USAC’s Schools and Libraries News Brief of December 11, 2020, provides two additional FAQs and one corrected FAQ to the series of fall training FAQs that have appeared in the preceding three News Briefs.  To review the earlier FAQs, use the following links:

  • November 13th covers the 2020 Training Kickoff Event, an E-rate Program Overview, and an EPC Demonstration.
  • November 20th covers the E-Rate Pre-Commitment Process, Category Two Budgets, and the Category Two Budget Tool.
  • December 4th (there was no News Brief on November 27th) covers the E-rate Post-Commitment Process, the EPC Administrative Window, and Eligible Services.

Last week’s News Brief:

  • Provides the following FAQ on the E-rate Pre-Commitment Process — What factors do I need to consider if I am signing an addendum to my original contract with my service provider?
  • Adds the following FAQ on Eligible Services — My service provider wants to finish installation of the equipment necessary to provide my Category One service and turn on the recurring service on May 1 preceding the funding year for testing purposes.  Is this allowable?

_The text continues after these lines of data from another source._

(* ===== verification/Messaging.v ===== *)
(** * Replication of network events over the log (src/Messaging.cc, src/Messaging.hh)

    Links and hosts that a controller discovers become requests to the Raft
    server; a thread looks at the log and applies its entries to the consistent
    topology, which all controllers should share. *)

From S2P Require Import Prelude Bits Regex RaftTypes RaftStorage RaftServer RaftInv Addresses AddressTheorems RaftWire Events Switch LinkDiscovery Topology Hosts.
Local Open Scope Z_scope.

(** ** Numbers in text *)

(** Exceptions that end the process, and undefined uses. *)
Inductive msg_fault :=
| no_such_token | invalid_argument | number_out_of_range
| bad_address (e : addr_error) | graph_fault (e : topo_fault)
| double_free | empty_queue | storage_fault (e : crash).

(** [std::stoull], and [std::stoul] where [long] has 64 bits. *)
Definition stoull (s : list ascii) : res msg_fault Z :=
  let '(negative, s) :=
    match skip_ws s with
    | "-"%char :: s => (true, s)
    | "+"%char :: s => (false, s)
    | s => (false, s)
    end in
  match (span is_digit s).1 with
  | [] => Throw invalid_argument
  | ds =>
      let n := stoi 10 ds in
      if 2 ^ 64 <=? n then Throw number_out_of_range else Ok (if negative : bool then u64 (- n) else n)
  end.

    Note:   Most importantly, USAC reminds applicants that “If the funding request is for leased lit fiber, leased dark fiber, self-provisioned fiber, or an equivalent technology for which special construction is requested, USAC will not pay discounts on the special construction charges if the recurring service is turned on before July 1 of the funding year.  Commission rules provide that the actual start date for a recurring service that includes construction services must begin on or after the start date of the funding year (July 1).” [Emphasis added]
  • Corrects one bullet point in the EPC Administrative Window  FAQ — What do I enter in the Community Eligibility Provision (“CEP”) Base Year field?

The News Brief also:  (a) references the amended E-rate invoicing rules discussed above; (b) indicates that the 2021 Payment Quality Assurance (“PQA”) assessment has begun; and (c), notes two recent navigation modifications made to increase the usability of the USAC website.